The report notes that, for families who were uninsured before reform:
- Households with income under $30,000 will receive an average of $5,234 in help with the cost of health coverage.
- Households with income between $30,000 and $50,000 will receive an average of $4,141 in help with the cost of health coverage.
- Households with income between $50,000 and $100,000 will receive an average of $2,804 in help with the cost of health coverage.
In addition to getting financial assistance with the upfront costs of obtaining health coverage, Michigan families will also benefit from lower out-of-pocket costs associated with their claims for health coverage, spending on average $178 less out of pocket under the Affordable Care Act in 2019 than they would have without reform.
In the final analysis, Pollack said, the law will benefit all health care consumers.

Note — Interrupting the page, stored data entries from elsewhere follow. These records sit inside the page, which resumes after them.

(** The same match with another action: stored, not pushed. *)
Lemma flow_add_existing_witness :
  key_of trap_flow = key_of (flow_stats_entry_from_flow_mod_message (trap_mod [output 7])) ∧
  flow_add (trap_mod [output 7]) (sample_agent [trap_flow] []) =
    (Ok tt, set_tr (set_flows [add_new_entry (trap_mod [output 7]) trap_flow])
              (set_no_changes true (sample_agent [trap_flow] []))).
Proof.
  split; [reflexivity|].
  apply (flow_add_existing (trap_mod [output 7]) (sample_agent [trap_flow] []) 0 trap_flow);
    try reflexivity. apply trap_table_wf.
Defined.

Lemma flow_delete_removes_witness :
  (∀ f, f ∈ t_flows (tr (flow_delete delete_all_mod (sample_agent [trap_flow] [])).2) → f ∈ [trap_flow]) ∧
  (∀ f, f ∈ t_flows (tr (flow_delete delete_all_mod (sample_agent [trap_flow] [])).2) →
     flow_matches_spec f delete_all_mod = Ok false).
Proof.
  destruct (flow_delete delete_all_mod (sample_agent [trap_flow] [])) as [r s'] eqn:Hrun.
  pose proof (flow_delete_removes sample_store delete_all_mod (sample_agent [trap_flow] []) r s'
    sample_store_wf (sample_agent_ok _ _) Hrun) as [H1 H2].
  split; [exact H1|].
  assert (split_flows (λ f, flow_matches_spec f delete_all_mod) (t_flows (tr (sample_agent [trap_flow] [])))
    = Ok ([], [trap_flow])) as Hsp by (vm_compute; reflexivity).
  rewrite Hsp in H2. exact (proj1 H2).
Defined.

Lemma group_ids_unique_witness :
  NoDup (group_id_of <$> t_groups (tr (update_group_table
    (mk_multicast_group_mod 6 [] OFPGC_ADD) (sample_agent [] [group_5])).2)).
Proof.
  destruct (update_group_table (mk_multicast_group_mod 6 [] OFPGC_ADD) (sample_agent [] [group_5]))
    as [r s'] eqn:Hrun.
  apply (group_ids_unique (mk_multicast_group_mod 6 [] OFPGC_ADD) (sample_agent [] [group_5]) r s');
    [apply NoDup_singleton|exact Hrun].
Defined.

Lemma group_delete_removes_witness :
  let s := sample_agent [group_flow] [group_5] in
  let m := mk_multicast_group_mod 5 [] OFPGC_DELETE in
  let '(r, s') := group_delete m s in
  (r = Err NotImplementedError ∧ s' = s ∧
   ∃ f, f ∈ t_flows (tr s) ∧ flow_has_out_group f 5 = true ∧
     Z.land (fs_flags f) OFPFF_SEND_FLOW_REM ≠ 0) ∨
  (r = Ok tt ∧ (5 ∉ group_id_of <$> t_groups (tr s')) ∧
   ∀ f, f ∈ t_flows (tr s') → flow_has_out_group f 5 = false).
Proof.
  intros s m. destruct (group_delete m s) as [r s'] eqn:Hrun.
  apply (group_delete_removes sample_store m s r s' sample_store_wf (sample_agent_ok _ _)).
  - discriminate.
  - apply list_elem_of_singleton. reflexivity.
  - exact Hrun.
Defined.

(** An ONU that has reported its PON port but no UNI yet. *)
Definition early_tree : tree :=
  Tree [] [] [nni_lp] "olt" {[ "olt" := (olt, [olt_nni; olt_pon]); "onu" := (onu, [onu_pon]) ]} ∅ ∅.

Definition early_routes : graph * routes_map :=
  match compute_routes (t_devices early_tree) (t_ports early_tree) with
  | Ok p => p | Err _ => (empty_graph, ∅) end.

Lemma failed_defaults_stick_witness :
  ∃ s1, agent_get_all_default_rules (init early_tree) = (Err IndexError, s1) ∧
    agent_get_all_default_rules s1 = (Err AttributeError, s1).
Proof.
  apply (failed_defaults_stick (init early_tree) early_routes.1 early_routes.2 IndexError).
  - reflexivity.
  - vm_compute. reflexivity.
  - vm_compute. reflexivity.
Defined.

Lemma port_up_down_witness :
  let s := (port_added uni_lp (sample_agent [] [])).2 in
  ∃ s' c', port_disable "uni" s = (Ok tt, s') ∧
    Z.testbit c' 0 = true ∧ (∀ n, 0 < n → Z.testbit c' n = Z.testbit 0 n) ∧
    t_ports (tr s') = <[1%nat := set_lp_config c' uni_lp]> (t_ports (tr s)) ∧
    events s' = (events s ++ (if decide (c' = 0) then []
                              else [PortChange OFPPR_MODIFY (set_config c' (lp_ofp_port uni_lp))]))%list.
Proof.
  intros s. apply (port_up_down "uni" 1 uni_lp s true); vm_compute; reflexivity.
Defined.

End sample_agent.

“It’s a sad commentary on political discourse that irresponsible politicians continue to use the Affordable Care Act as a political target, instead of actually explaining to their family and business constituents what’s in the law, when its provisions take effect, and how they can take advantage of its many benefits.
“Numerous provisions of the Affordable Care Act have already been put into place that help children, young adults, families and seniors, and the law also includes a broad range of initiatives to help contain costs, improve quality and promote prevention,” he said
“The bottom line of health reform for Michigan, however, is better care, accessible care, and affordable care for families, and more money in their wallets,” Pollack said. “This is the goal of reform, and this is where we are headed.”